When on duty officers wear a black wicking T-shirt with the Brunswick star and 'Wiltshire Police' on the chest, 'Police' on the sleeves, and black uniform trousers. They also wear black body armour with the Wiltshire police 'patch' badge on the front, and 'Police' on the back. From 2019, Wiltshire issues its officers high-visibility Tac-Vests that can be used in conjunction with duty belts to carry equipment.

PCSOs wear similar uniform, a blue wicking T-shirt with the Brunswick star and 'Wiltshire Police' on the chest, with 'Police Community Support Officer' on the sleeves, black uniform trousers, a black fleece with 'Police Community Support Officer' on the back, and black body armour with the same back badge. PCSOs are not offered tactical vests because they carry less equipment than constables. PCSOs are also issued with reflective raincoat and trousers. PCSOs' epaulettes are blue and start with 'C', followed by their four-digit identifier.

Formal uniform[edit]

Formal dress consists of an open-necked tunic, with white shirt/blouse and black tie. Constables and sergeants wear custodian helmets, name badges and their collar numbers sewn into their tunic shoulders. Sergeants wear a chevron stitched onto the tunic sleeve. All higher-ranked officers wear peaked caps, name badges and their rank sewn into their tunic shoulder. The No.1 uniform is accompanied by black boots or shoes and occasionally black gloves, or brown gloves for the rank of Inspector and above.

Formal dress for PCSOs consists of a white shirt/blouse, with blue epaulettes showing collar number, with a blue tie, black trousers and black boots.

Wiltshire Police do not have Brunswick stars on their epaulettes, just the rank or collar number.


Wiltshire Police officers (including Special Constables) carry TETRA digital radios, Hiatt rigid handcuffs, PAVA incapacitant spray, the ASP 21" collapsible baton, leg restraints, a resuscitation mask, a spit guard and a basic first-aid kit. Many officers are also issued with TASERs. PCSOs do not carry the aforementioned equipment, except digital radios. All Wiltshire officers use body-worn video cameras.

Police vehicles contain a variety of equipment, which can include Arnold batons, traffic cones, road signs, breathalyzers, stingers, and speed guns.

Each officer is also issued a laptop, allowing them to work remotely without needing to return to home stations when completing paperwork.

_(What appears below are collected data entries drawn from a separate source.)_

(** On a table terminated at index [s] (an index that fits [uint32_t]) and
    with a budget beyond [s], [jerryx_set_properties] returns, whatever the
    runtime answers.  With [k] the count returned: the entries [0 .. k] were
    read; the sets made are those of the first entries of the table, one
    each, in order, on the target; the first [k] of them were answered by
    booleans; the values released are those of the entries [0 .. k-1] and
    the answers released are those [k] booleans.  Either [k = s], the outcome
    is the undefined handle, [s] sets were made and every one was answered
    by a boolean; or [k < s], one more set was made, for entry [k], its
    answer is not a boolean and is the outcome, and the events of that
    iteration end the trace. *)
Theorem set_properties_returns {RT : JerryRuntime}
    (target : jerry_value_t) (entries : list jerryx_property_entry)
    (s fuel : nat) (st : rt_state) :
  first_sentinel entries = Some s ->
  N.of_nat s < UINT32_MODULUS ->
  (s < fuel)%nat ->
  let run := jerryx_set_properties fuel target (Some entries) st in
  exists rr,
    result_of run = Ret rr /\
    let k := N.to_nat (registered rr) in
    entries_read (trace_of run) = map N.of_nat (seq 0 (S k)) /\
    entry_values_freed (trace_of run) = indexed_values 0 (firstn k entries) /\
    results_freed (trace_of run) = firstn k (set_results (trace_of run)) /\
    Forall (fun r => jerry_value_is_boolean r = true)
      (firstn k (set_results (trace_of run))) /\
    set_calls (trace_of run)
    = map (fun e => (target, value e))
        (firstn (List.length (set_results (trace_of run))) entries) /\
    ((k = s /\ outcome rr = jerry_undefined /\
      List.length (set_results (trace_of run)) = s /\
      Forall (fun r => jerry_value_is_boolean r = true)
        (set_results (trace_of run)))
     \/
     ((k < s)%nat /\ jerry_value_is_boolean (outcome rr) = false /\
      List.length (set_results (trace_of run)) = S k /\
      nth_error (set_results (trace_of run)) k = Some (outcome rr) /\
      exists pre e nm h,
        nth_error entries k = Some e /\ name e = Some nm /\
        trace_of run
        = pre ++ refused_events (N.of_nat k) nm target h (value e)
                   (outcome rr))).
Proof.
  intros Hs Hbound Hfuel run. subst run. unfold jerryx_set_properties.
  pose proof (set_properties_loop_run target entries s Hs Hbound fuel 0 st
                (Nat.le_0_l s)) as Hrun.
  pose proof (loop_run_fuel target entries s Hs Hbound fuel 0 st
                (Nat.le_0_l s)) as Hfin.
  destruct (set_properties_loop_safe entries s Hs target fuel 0 st)
    as (Hsafe & _ & Hreg); [lia|].
  cbv zeta in Hrun. change (N.of_nat 0) with 0 in Hrun, Hfin.
  destruct (result_of (set_properties_loop fuel target entries 0 st))
    as [rr| |] eqn:Hres;
    [| contradiction | exfalso; apply Hfin; [lia | reflexivity]].
  exists rr. split; [reflexivity|]. cbv zeta.
  specialize (Hreg rr eq_refl).
  destruct (loop_run_ret target entries 0 _ _ Hrun rr eq_refl)
    as (_ & Hrd & Hfr & _ & Hend).
  destruct (loop_run_answers target entries 0 _ _ Hrun rr eq_refl)
    as (Hrf & Hall & Hcalls & Hans).
  set (k := N.to_nat (registered rr)) in *.
  set (tr := trace_of (set_properties_loop fuel target entries 0 st)) in *.
  rewrite Nat.sub_0_r in Hrd, Hend, Hrf, Hall, Hans.
  rewrite slice_from_0 in Hfr. simpl Nat.add in Hcalls.
  rewrite slice_from_0 in Hcalls.
  assert (Hk : (k <= s)%nat) by (subst k; lia).
  split; [assumption|]. split; [assumption|]. split; [assumption|].
  split; [assumption|]. split; [assumption|].
  destruct Hend as [(Ho & Hlen & e & He & Hn)|(Ho & Hlen & e & nm & He & Hn)].
  - left.
    destruct (first_sentinel_lookup _ _ _ Hs Hk) as (e' & He' & Hlast & _).
    assert (Heq : k = s) by (apply Hlast; congruence).
    split; [assumption|]. split; [assumption|]. split; [congruence|].
    rewrite <- Hlen, firstn_all in Hall. exact Hall.
  - right. pose proof (named_before_terminator _ _ _ _ _ Hs Hk He Hn) as Hlt.
    destruct Hans as [(_ & Hlen')|(Heq & Hsuf)]; [lia|].
    split; [assumption|]. split; [assumption|]. split; [assumption|].
    split; [|exact Hsuf].
    assert (Hpre : List.length (firstn k (set_results tr)) = k)
      by (rewrite length_firstn; lia).
    rewrite Heq, nth_error_app2 by lia.
    rewrite Hpre, Nat.sub_diag. reflexivity.
Qed.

Ford Focus pictured in Salisbury in 2013

Wiltshire Police use different makes of vehicles for the diverse duties including response, the Roads Policing Unit and armed response vehicles. They also use vans, for duties such as custody transportation and with dog cages fitted for use by the Dog Section.

Vehicles are fitted with the modern yellow and blue retro-reflective battenberg markings all over all operational vehicles, as well as the Wiltshire Constabulary crest, and the contact phone number. The Wiltshire Bobby Van Trust also use police markings on their workshop vans, with 'The Wiltshire Bobby Van Trust' written on the side.

Wiltshire Police stopped using the 'jam sandwich' police car markings between 2000 and 2005 when battenburg markings were introduced.

Strength and recruitment[edit]

Wiltshire Police employs 2,236 people and 350 volunteers. Of these, 1346 are warranted police officers, 147 are Police Community Support Officers, 150 are control room operators and call handlers, and 593 are civilian staff. Of the 350 volunteers, 25 are Police Support Volunteers and 220 are Special Constables.

Wiltshire Police currently[when?] is not recruiting constables, PCSOs, transferred officers, civilian staff or control room operators due to budget cuts. They are only hiring for roles that need to be filled.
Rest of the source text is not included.